10 juin 2004 : France / Génocide au Rwanda : La Cour européenne des droits de l’Homme condamne la France pour la lenteur de sa justice

La France vient d’être condamnée par la Cour européenne des droits de l’Homme pour la lenteur de sa justice dans l’examen d’une plainte déposée contre un présumé génocidaire rwandais dans l’affaire MUTIMURA c. France (décision du 8 juin 2004).

En juillet 1995, des poursuites ont été engagées, à l’initiative de plusieurs victimes, contre l’Abbé Wenceslas MUNYESHYAKA, ressortissant rwandais. Cette affaire phare a donné lieu à de nombreux rebondissements judiciaires.
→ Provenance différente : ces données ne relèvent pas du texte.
(** ** Reading the bytes as MIDI messages *)




(** ** One finger down and up again, in closed form *)






(** ** The decoder before it looks at a byte *)

(** The variables of the decoder before the byte is looked at: in the state
    [S_EXPECT_STATUS] every bend starts from the centre. *)
Definition rested (s : DeMIDI.state) : DeMIDI.state :=
  if DeMIDI.expectState s =? DeMIDI.S_EXPECT_STATUS
  then DeMIDI.set_midiBend (fillWith FINGERMAX (fun _ => 8192) (DeMIDI.midiBend s)) s
  else s.

(** * Proofs *)

(** ** Frames of the encoder functions *)

Create HintDb frame.

Section AfterRules.
Context {T : Type} (out : T -> option Fretless_context).
Context (R : Fretless_context -> Fretless_context -> Prop) {TR : Transitive R}.

Lemma after_step c x (t : T) : R c x -> after out R x t -> after out R c t.
Proof. intros H1 H2 c' Hc'. transitivity x; [ exact H1 | exact (H2 c' Hc') ]. Qed.

Lemma after_bind_state (e : Fretless_context) (b : Fretless_context -> T) c :
  R c e -> (forall x, after out R x (b x)) -> after out R c (bind e b).
Proof. intros H1 H2. unfold bind. eapply after_step; [ exact H1 | apply H2 ]. Qed.

Lemma after_bind_pair {A : Type} (e : A * Fretless_context)
    (b : A * Fretless_context -> T) c :
  R c (snd e) -> (forall a x, after out R x (b (a, x))) -> after out R c (bind e b).
Proof.
  intros H1 H2. unfold bind. destruct e as [a x].
  eapply after_step; [ exact H1 | apply H2 ].
Qed.

Lemma after_bind_value {A : Type} (e : A) (b : A -> T) c :
  (forall x, after out R c (b x)) -> after out R c (bind e b).
Proof. intros H. apply H. Qed.

End AfterRules.

Lemma some_inj {A : Type} (x y : A) : Some x = Some y -> x = y.
Proof. intros H. injection H as H. exact H. Qed.

Lemma none_not_some {A : Type} (y : A) : None = Some y -> False.
Proof. discriminate. Qed.

Lemma after_leaf_ctx (R : Fretless_context -> Fretless_context -> Prop) c e :
  R c e -> after outCtx R c e.
Proof. intros H c' E. apply some_inj in E. subst c'. exact H. Qed.
Lemma after_leaf_pair {A : Type} (R : Fretless_context -> Fretless_context -> Prop)
    c (a : A) e :
  R c e -> after outPair R c (a, e).
Proof. intros H c' E. apply some_inj in E. subst c'. exact H. Qed.
Lemma after_leaf_opt (R : Fretless_context -> Fretless_context -> Prop) c e :
  R c e -> after outOpt R c (Some e).
Proof. intros H c' E. apply some_inj in E. subst c'. exact H. Qed.
Lemma after_leaf_optPair {A : Type} (R : Fretless_context -> Fretless_context -> Prop)
    c (a : A) e :
  R c e -> after outOptPair R c (Some (a, e)).
Proof. intros H c' E. apply some_inj in E. subst c'. exact H. Qed.
Lemma after_leaf_none (R : Fretless_context -> Fretless_context -> Prop) c :
  after outOpt R c None.
Proof. intros c' E. destruct (none_not_some _ E). Qed.
Lemma after_leaf_nonePair {A : Type} (R : Fretless_context -> Fretless_context -> Prop) c :
  after (@outOptPair A) R c None.
Proof. intros c' E. destruct (none_not_some _ E). Qed.
Lemma after_opt_inv (R : Fretless_context -> Fretless_context -> Prop) c e :
  after outOpt R c (Some e) -> R c e.
Proof. intros H. apply H. reflexivity. Qed.
Lemma after_optPair_inv {A : Type} (R : Fretless_context -> Fretless_context -> Prop)
    c (a : A) e :
  after outOptPair R c (Some (a, e)) -> R c e.
Proof. intros H. apply H. reflexivity. Qed.

Lemma after_outCtx R c t : after outCtx R c t -> R c t.
Proof. intros H. apply H. reflexivity. Qed.
Lemma after_outPair {A : Type} R c (t : A * Fretless_context) :
  after outPair R c t -> R c (snd t).
Proof. intros H. apply H. reflexivity. Qed.

(** A leaf of the walk: a call with a frame lemma among the hints. *)
Ltac fr :=
  lazymatch goal with
  | |- after _ _ _ _ => solve [ auto with frame ]
  | |- ?R ?c ?t => change (holds R c t); solve [ auto with frame ]
  end.

(** [frame] walks down a body written with [do]: each step that yields a
    context is bridged by transitivity and then forgotten. *)
Ltac frame :=
  lazymatch goal with
  | |- after _ _ _ (bind ?e _) =>
      lazymatch type of e with
      | Fretless_context =>
          simple apply after_bind_state;
          [ typeclasses eauto | frameR | intro; cbv beta; frame ]
      | (_ * Fretless_context)%type =>
          simple apply after_bind_pair;
          [ typeclasses eauto | frameR | intros ? ?; cbv beta iota; frame ]
      | _ => simple apply after_bind_value; intro; cbv beta; frame
      end
  | |- after _ _ _ (if ?b then _ else _) => destruct b; frame
  | |- after _ ?R ?c (match ?e with Some _ => _ | None => _ end) => frame_option R c e
  | |- after _ _ _ (match ?p with (_, _) => _ end) => destruct p; frame
  | |- after _ _ _ _ => frame_leaf
  | |- ?R ?c ?t => frameR
  end
with frameR :=
  lazymatch goal with
  | |- ?R ?c ?c => reflexivity
  | |- ?R ?c (snd (_, _)) => cbn [snd]; frameR
  | |- ?R ?c (snd (bind _ _)) => simple apply after_outPair; frame
  | |- ?R ?c (snd (if _ then _ else _)) => simple apply after_outPair; frame
  | |- ?R ?c (bind _ _) => simple apply after_outCtx; frame
  | |- ?R ?c (if _ then _ else _) => simple apply after_outCtx; frame
  | |- ?R ?c ?t => first [ fr | idtac "frame: open leaf" R c t; fail 1 ]
  end
with frame_leaf :=
  first
    [ fr
    | lazymatch goal with
      | |- after outOpt _ _ None => simple apply after_leaf_none
      | |- after outOptPair _ _ None => simple apply after_leaf_nonePair
      | |- after outOptPair _ _ (Some (_, _)) => simple apply after_leaf_optPair; frameR
      | |- after outOpt _ _ (Some _) => simple apply after_leaf_opt; frameR
      | |- after outPair _ _ (_, _) => simple apply after_leaf_pair; frameR
      | |- after outCtx _ _ _ => simple apply after_leaf_ctx; frameR
      end ]
with frame_option R c e :=
  let He := fresh "He" in
  lazymatch type of e with
  | option Fretless_context =>
      assert (He : after outOpt R c e) by fr;
      destruct e as [?c'|];
      [ apply after_opt_inv in He; cbv beta iota;
        eapply after_step; [ typeclasses eauto | exact He | clear He; frame ]
      | clear He; frame ]
  | option (_ * Fretless_context)%type =>
      assert (He : after outOptPair R c e) by fr;
      destruct e as [[? ?c']|];
      [ apply after_optPair_inv in He; cbv beta iota;
        eapply after_step; [ typeclasses eauto | exact He | clear He; frame ]
      | clear He; frame ]
  end.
Dans sa décision, la Cour de Strasbourg a estimé que la durée de la procédure (près de 9 ans) constituait une violation du droit à un procès dans un délai raisonnable et du droit à un recours effectif (articles 6 et 13).

Les organisations signataires rappellent que la France a une obligation de participation à la répression des crimes commis au Rwanda en 1994. Il s’agit d’une obligation légale mais aussi éminemment politique, participant ainsi au travail de mémoire et de vérité.

Huit ans plus tard et alors que la communauté internationale vient de commémorer le dixième anniversaire du génocide au Rwanda, la Fédération internationale des ligues des droits de l’Homme (FIDH), la Ligue française des droits de l’Homme et du Citoyen (LDH), la Communauté rwandaise de France, le Collectif des parties civiles, Survie et Juristes sans frontières se félicitent de la décision prise par la Cour de Strasbourg.

Les victimes rwandaises regroupées dans des collectifs et associations notent en effet que la plupart des plaintes ont été déposées entre 1995 et 2001 et qu’aucune d’entre elle n’a abouti à ce jour.

Dans les affaires rwandaises, comme dans la majorité des affaires fondées sur le principe de compétence universelle, l’inertie du Parquet démontre une certaine frilosité de la part des autorités judiciaires françaises, même si dans l’affaire en cause, le magistrat instructeur, nouvellement désigné, remplit sa mission.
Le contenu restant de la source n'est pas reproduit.